Ao tentar confortá-la, Franklin não pôde evitar uma ponta de decepção no coração. A reação exagerada de Eduarda deixava claro que, naquele momento, ela ainda não estava pronta para aceitá-lo daquela forma.
Mas não havia problema. Ele não queria forçar nada. Esperaria até que ela estivesse preparada e se sentisse à vontade para falar sobre esses sentimentos; só então se declararia de verdade.
Embora tivesse feito uma brincadeira, havia sinceridade em suas palavras, e seria mentira dizer que ele não ficou um pouco abatido. Ainda assim, não queria demonstrar isso e estragar o humor de Eduarda. Apenas se certificou de que a dor da queimadura havia diminuído para que ela pudesse continuar comendo.
A pedra de gelo derretia lentamente na boca de Eduarda, e o frescor pareceu acalmar também sua mente, trazendo-a de volta ao equilíbrio.

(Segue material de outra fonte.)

(* ===== verification/Checked.v ===== *)
(** * Code that can panic

    Rust code that returns a [Result] and indexes, slices and adds on the way:
    each of these panics when it leaves the buffer or the word. [run E A] is
    the outcome of such code, and the operations below are the ones the archive
    and manifest readers use. *)

From stdpp Require Import base list.
From S2P Require Import Prelude.

(** The outcome of a call: a value, an error that is returned, or a panic. *)
Inductive run (E A : Type) : Type :=
| Ret (a : A)
| Bail (e : E)
| Panic.
Arguments Ret {E A} a.
Arguments Bail {E A} e.
Arguments Panic {E A}.

Global Instance run_ret (E : Type) : MRet (run E) := fun A a => Ret a.
Global Instance run_bind (E : Type) : MBind (run E) :=
  fun A B f r => match r with Ret a => f a | Bail e => Bail e | Panic => Panic end.

(** A call that does not panic, and whose value satisfies [Q]. *)
Definition safe {E A} (Q : A -> Prop) (r : run E A) : Prop :=
  match r with Ret a => Q a | Bail _ => True | Panic => False end.

Section Ops.
Context {E A : Type}.

(** [l[i]] *)
Definition index (l : list A) (i : Z) : run E A :=
  match zget l i with Some x => Ret x | None => Panic end.

(** [&l[a..b]] *)
Definition range (l : list A) (a b : Z) : run E (list A) :=
  if (0 <=? a) && (a <=? b) && (b <=? zlen l) then Ret (slice l a (b - a)) else Panic.

(** [&l[a..]] *)
Definition range_from (l : list A) (a : Z) : run E (list A) := range l a (zlen l).
End Ops.

Definition usize_max : Z := 2 ^ 64 - 1.

(** [a + b] at [usize]. *)
Definition uadd {E} (a b : Z) : run E Z := if a + b <=? usize_max then Ret (a + b) else Panic.

(** [a.checked_add(b)] at [usize]. *)
Definition checked_add (a b : Z) : option Z := if a + b <=? usize_max then Some (a + b) else None.

(** [o.ok_or_else(|| e)?] *)
Definition or_bail {E A} (o : option A) (e : E) : run E A :=
  match o with Some a => Ret a | None => Bail e end.

(** [u16::from_le_bytes([l[i], l[i + 1]])] and the [u32] version. *)
Definition u16_at {E} (l : bytes) (i : Z) : run E Z :=
  a ← index l i; b ← index l (i + 1); Ret (le_val [a; b]).
Definition u32_at {E} (l : bytes) (i : Z) : run E Z :=
  a ← index l i; b ← index l (i + 1); c ← index l (i + 2); d ← index l (i + 3);
  Ret (le_val [a; b; c; d]).

(** ** When they come back *)

Lemma bind_ret {E A B} (a : A) (f : A -> run E B) : (x ← Ret a; f x) = f a.
Proof. done. Qed.

Lemma run_bind_inv {E A B} (m : run E A) (f : A -> run E B) b :
  (x ← m; f x) = Ret b -> exists a, m = Ret a /\ f a = Ret b.
Proof. destruct m; try discriminate. intros H. by exists a. Qed.

Lemma safe_bind {E A B} (P : A -> Prop) (Q : B -> Prop) (m : run E A) (f : A -> run E B) :
  safe P m -> (forall a, P a -> safe Q (f a)) -> safe Q (x ← m; f x).
Proof. destruct m; simpl; auto. Qed.

Lemma safe_mono {E A} (P Q : A -> Prop) (m : run E A) :
  safe P m -> (forall a, P a -> Q a) -> safe Q m.
Proof. destruct m; simpl; auto. Qed.

Lemma safe_or_bail {E A} (Q : A -> Prop) (o : option A) (e : E) :
  (forall a, o = Some a -> Q a) -> safe Q (or_bail o e).
Proof. destruct o; simpl; auto. Qed.

Lemma safe_no_panic {E A} (Q : A -> Prop) (m : run E A) : safe Q m -> m <> Panic.
Proof. by destruct m. Qed.

Lemma zget_lt {A} (l : list A) i : 0 <= i < zlen l -> exists x, zget l i = Some x.
Proof.
  intros H. unfold zget. decide_if. unfold zlen in H.
  destruct (lookup_lt_is_Some_2 l (Z.to_nat i)) as [x Hx]; [lia|]. eauto.
Qed.

Lemma zget_Forall {A} (P : A -> Prop) l i x : Forall P l -> zget l i = Some x -> P x.
Proof. intros Hl. unfold zget. case_bool; [done|]. by apply Forall_lookup_1. Qed.

Lemma index_lt {E A} (l : list A) i : 0 <= i < zlen l -> exists x, zget l i = Some x /\ @index E A l i = Ret x.
Proof. intros H. destruct (zget_lt l i H) as [x Hx]. exists x. unfold index. by rewrite Hx. Qed.

Lemma range_ok {E A} (l : list A) a b :
  0 <= a <= b -> b <= zlen l -> @range E A l a b = Ret (slice l a (b - a)).
Proof. intros ??. unfold range. by replace ((0 <=? a) && (a <=? b) && (b <=? zlen l)) with true by lia. Qed.

Lemma range_from_ok {E A} (l : list A) a : 0 <= a <= zlen l -> @range_from E A l a = Ret (zdrop a l).
Proof.
  intros. unfold range_from. rewrite range_ok by lia. unfold slice. rewrite ztake_all; [done|len_lia].
Qed.

Lemma uadd_ok {E} a b : a + b <= usize_max -> @uadd E a b = Ret (a + b).
Proof. intros. unfold uadd. by decide_if. Qed.

Lemma slice_Forall {A} (P : A -> Prop) l i n : Forall P l -> Forall P (slice l i n).
Proof. intros H. unfold slice, ztake, zdrop. by apply Forall_take, Forall_drop. Qed.

(** A checked little-endian read is the value of the bytes there. *)
Lemma zget_app_r {A} (l k : list A) i : zlen l <= i -> zget (l ++ k) i = zget k (i - zlen l).
Proof.
  intros H. unfold zget, zlen in *.
  replace (i <? 0) with false by lia. replace (i - Z.of_nat (length l) <? 0) with false by lia.
  rewrite lookup_app_r by lia. f_equal. lia.
Qed.

Lemma drop_to {A} (l : list A) i : 0 <= i <= zlen l -> l = ztake i l ++ zdrop i l /\ zlen (ztake i l) = i.
Proof. intros H. split; [by rewrite ztake_zdrop|len_lia]. Qed.

Lemma u16_at_val {E} l i : 0 <= i -> i + 2 <= zlen l -> @u16_at E l i = Ret (le_val (slice l i 2)).
Proof.
  intros Hi Hl. destruct (drop_to l i ltac:(len_lia)) as [Hsplit Hlen].
  unfold u16_at, index. rewrite Hsplit, !zget_app_r, slice_skip by lia. rewrite Hlen.
  assert (2 <= zlen (zdrop i l)) as Hd by len_lia.
  destruct (zdrop i l) as [|a [|b k]]; [len_lia..|].
  rewrite Z.sub_diag. by replace (i + 1 - i) with 1 by lia.
Qed.

Lemma u32_at_val {E} l i : 0 <= i -> i + 4 <= zlen l -> @u32_at E l i = Ret (le_val (slice l i 4)).
Proof.
  intros Hi Hl. destruct (drop_to l i ltac:(len_lia)) as [Hsplit Hlen].
  unfold u32_at, index. rewrite Hsplit, !zget_app_r, slice_skip by lia. rewrite Hlen.
  assert (4 <= zlen (zdrop i l)) as Hd by len_lia.
  destruct (zdrop i l) as [|a [|b [|c [|d k]]]]; [len_lia..|].
  rewrite Z.sub_diag. by replace (i + 1 - i) with 1 by lia;
    replace (i + 2 - i) with 2 by lia; replace (i + 3 - i) with 3 by lia.
Qed.

Lemma le_val_slice l i n :
  Forall u8_ok l -> 0 <= n -> 0 <= le_val (slice l i n) < 2 ^ (8 * n).
Proof.
  intros Hl Hn. pose proof (le_val_bound _ (slice_Forall u8_ok l i n Hl)) as [? Hb].
  split; [done|]. eapply Z.lt_le_trans; [exact Hb|]. apply Z.pow_le_mono_r; len_lia.
Qed.

Lemma safe_u16_at {E} l i :
  Forall u8_ok l -> 0 <= i -> i + 2 <= zlen l -> @safe E _ u16_ok (u16_at l i).
Proof. intros. rewrite u16_at_val by done. by apply le_val_slice. Qed.

Lemma safe_u32_at {E} l i :
  Forall u8_ok l -> 0 <= i -> i + 4 <= zlen l -> @safe E _ u32_ok (u32_at l i).
Proof. intros. rewrite u32_at_val by done. by apply le_val_slice. Qed.

Lemma safe_range {E A} (l : list A) a b :
  0 <= a <= b -> b <= zlen l -> @safe E _ (fun s => s = slice l a (b - a)) (range l a b).
Proof. intros. by rewrite range_ok. Qed.

Lemma safe_range_from {E A} (l : list A) a :
  0 <= a <= zlen l -> @safe E _ (fun s => s = zdrop a l) (range_from l a).
Proof. intros. by rewrite range_from_ok. Qed.

Lemma zdrop_Forall {A} (P : A -> Prop) l i : Forall P l -> Forall P (zdrop i l).
Proof. apply Forall_drop. Qed.

Lemma safe_uadd {E} a b : a + b <= usize_max -> @safe E _ (fun s => s = a + b) (uadd a b).
Proof. intros. by rewrite uadd_ok. Qed.

#[export] Hint Resolve slice_Forall zdrop_Forall safe_u16_at safe_u32_at safe_range safe_uadd : adb.

(** One step of a sequence of checked operations, by the rules of the database. *)
Ltac safe_step := eapply safe_bind; [solve [eauto with adb]|].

Depois de um longo momento, ela pegou os talheres novamente e mexeu discretamente no arroz do prato antes de murmurar baixinho:
— Não foi por causa do que ela disse. Eu só fiquei com vergonha.

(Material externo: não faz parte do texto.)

Lemma loop_pool ss fuel m strings ids p rest :
  0 <= p <= zlen data -> Forall text_ok ss -> zdrop p data = pool_chunk ss ++ rest ->
  parse_loop (S fuel) data (mkP m strings ids) p
  = parse_loop fuel data (mkP m (text_utf8 <$> ss) ids) (p + zlen (pool_chunk ss)).
Proof using Hb Hlen.
  intros Hp Hss Hd. pose proof (zdrop_len data p _ _ Hp Hd) as HL. pose proof (zlen_nonneg rest).
  pose proof (parse_pool_chunk ss Hss ltac:(lia)) as Hparse. unfold pool_chunk in *.
  set (pb := le_bytes 4 (zlen ss) ++ _) in *. assert (20 <= zlen pb) by (subst pb; len_lia).
  apply (loop_chunk _ _ _ p _ _ _ rest); try done; try lia.
  unfold on_chunk. change (RES_STRING_POOL =? RES_STRING_POOL) with true. cbv iota. by rewrite Hparse.
Qed.

Lemma loop_map new fuel m strings ids p rest :
  0 <= p <= zlen data -> Forall u32_ok new -> zdrop p data = map_chunk new ++ rest ->
  parse_loop (S fuel) data (mkP m strings ids) p
  = parse_loop fuel data (mkP m strings (ids ++ new)) (p + zlen (map_chunk new)).
Proof using Hb Hlen.
  intros Hp Hids Hd. pose proof (zlen_nonneg new).
  assert (map_ids (map_chunk new) (length new) 8 = Ret new) as Hparse.
  { apply (map_ids_val _ _ 8 []); [unfold map_chunk; rewrite zlen_chunk, zlen_dwords; lia|done|].
    rewrite app_nil_r. unfold map_chunk, chunk. rewrite !(assoc_L (++)). apply zdrop_app_exact. len_lia. }
  unfold map_chunk in *. apply (loop_chunk _ _ _ p _ _ _ rest); try done; [rewrite zlen_dwords; lia|].
  unfold on_chunk. change (RES_XML_RESOURCE_MAP =? RES_STRING_POOL) with false.
  change (RES_XML_RESOURCE_MAP =? RES_XML_RESOURCE_MAP) with true. cbv iota. rewrite zlen_dwords.
  replace (8 + 4 * zlen new - 8 + 3) with (3 + zlen new * 4) by lia.
  rewrite Z.div_add by lia. replace (Z.to_nat (3 / 4 + zlen new)) with (length new) by (change (3 / 4) with 0; unfold zlen; lia).
  by rewrite Hparse.
Qed.
Lemma exec_sets o b b' : sets_ok b -> exec o b = Some b' -> sets_ok b'.
Proof using.
  intros Hok. pose proof Hok as [Hs Hb]. destruct o; cbn [exec]; intros He.
  1-3: injection He as <-; split; [constructor|done].
  - by injection He as <-.
  - unfold set_sort, apply_sort in He. destruct (sort_entries _ _ _ _) as [[es order]|]; [|done]. cbn in He.
    destruct (moved_table _ _ _) as [t|]; [|done]. injection He as <-. apply recompute_sets. split; [apply of_list_ascending|done].
  - injection He as <-. by apply recompute_sets.
  - injection He as <-. by apply recompute_sets.
  - injection He as <-. by apply recompute_sets.
  - injection He as <-. unfold set_search_active. repeat case_match; try done. by apply recompute_sets.
  - unfold install_entries in He. destruct (sort_entries _ _ _ _) as [[es' order]|]; [|done]. injection He as <-.
    apply recompute_sets. split; [constructor|done].
  - injection He as <-. split; [constructor|done].
  - injection He as <-. unfold begin_load. by destruct (loading b).
  - injection He as <-. unfold cancel_load. by destruct (loading b).
  - injection He as <-. split; [constructor|]. cbn. unfold push_history. by destruct (navigating_history (history b)).
  - injection He as <-. unfold go_back. destruct (back (history b)); [done|]. split; [constructor|done].
  - injection He as <-. unfold go_forward. destruct (forward (history b)); [done|]. split; [constructor|done].
  - unfold on_item_click, click_row in He. destruct (click_lists _ _ _) as [l|] eqn:E; [|done].
    cbn [mbind option_bind] in He. apply click_ascending in E; [|done]. assert (sets_ok (with_lists l b)) as Hl by done.
    destruct (2 <=? count)%nat; [|by injection He as <-].
    pose proof (open_index_sets i _ Hl) as Ho. destruct (open_index i (with_lists l b)). by injection He as <-.
  - unfold on_item_right_click, click_row in He. destruct (IndexSet.contains _ _); [by injection He as <-|].
    destruct (click_lists _ _ _) as [l|] eqn:E; [|done]. apply click_ascending in E; [|done]. by injection He as <-.
  - injection He as <-. unfold open_focused. destruct (_ ≫= _) as [i|]; [|done].
    pose proof (open_index_sets i b Hok). by destruct (open_index i b).
  - unfold focus_step in He. case_bool_decide; [by injection He as <-|]. destruct (_ !! _); [|done]. injection He as <-.
    split; [|done]. apply insert_ascending. destruct extend; [done|constructor].
  - unfold jump_focus in He. case_bool_decide; [by injection He as <-|]. destruct (_ !! _); [|done]. injection He as <-.
    split; [apply one_ascending|done].
  - injection He as <-. split; [apply of_list_ascending|done].
  - injection He as <-. split; [constructor|done].
  - injection He as <-. unfold on_drag_start. destruct modifier, (existsb _ _); split; cbn; try done; constructor.
  - unfold on_drag_move in He. destruct (dragging (drag b)); [|by injection He as <-]. cbn [negb] in He.
    destruct slots as [[lo hi]|]; cbn [mbind option_bind] in He; [|by injection He as <-].
    destruct (insert_slots _ _ _ _) as [sel|] eqn:E; [|done]. injection He as <-. split; [|done].
    by eapply insert_slots_ascending.
  - injection He as <-. split; [done|constructor].
Qed.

Franklin ouviu aquilo e parou por alguns segundos. Aos poucos, um brilho de esperança surgiu em seus olhos.
— Você quer dizer que... você também...
Eduarda não respondeu com palavras; apenas assentiu em silêncio. As pontas das orelhas voltaram a ficar avermelhadas.
Ao observar aquilo, um sorriso involuntário apareceu nos lábios de Franklin.
Aquela atitude mostrava claramente que ela já não o rejeitava como antes. Se era assim, então ele ainda tinha uma chance de verdade.
Por um breve instante, sentiu uma onda de emoção e quase quis insistir para ouvir uma confirmação mais direta.
Mas Eduarda não queria continuar presa àquela atmosfera de vulnerabilidade e decidiu mudar de assunto:
— Eu falei com a Pérola mais cedo. Decidi entrar em contato com a Flor de Ouro Fashion para discutir uma possível colaboração. O que você acha?
Franklin, entendendo a deixa, preferiu não pressioná-la e respondeu com seriedade:
— Acho uma ótima ideia. Você pode conversar com eles e decidir se quer ou não fechar a parceria. Se nada por aqui te agradar, sempre podemos nos mudar para outro país ou para outra cidade.
Na verdade, para ele, o lugar não importava, desde que ela estivesse feliz. Ele não se prendia a fronteiras.
— Vou conversar com eles primeiro antes de decidir — continuou Eduarda. — Mas o que me intriga é que eles nunca aceitaram colaborar com designers de fora e, de repente, abriram uma exceção para mim. Franklin, você acha que pode haver algo errado por trás disso?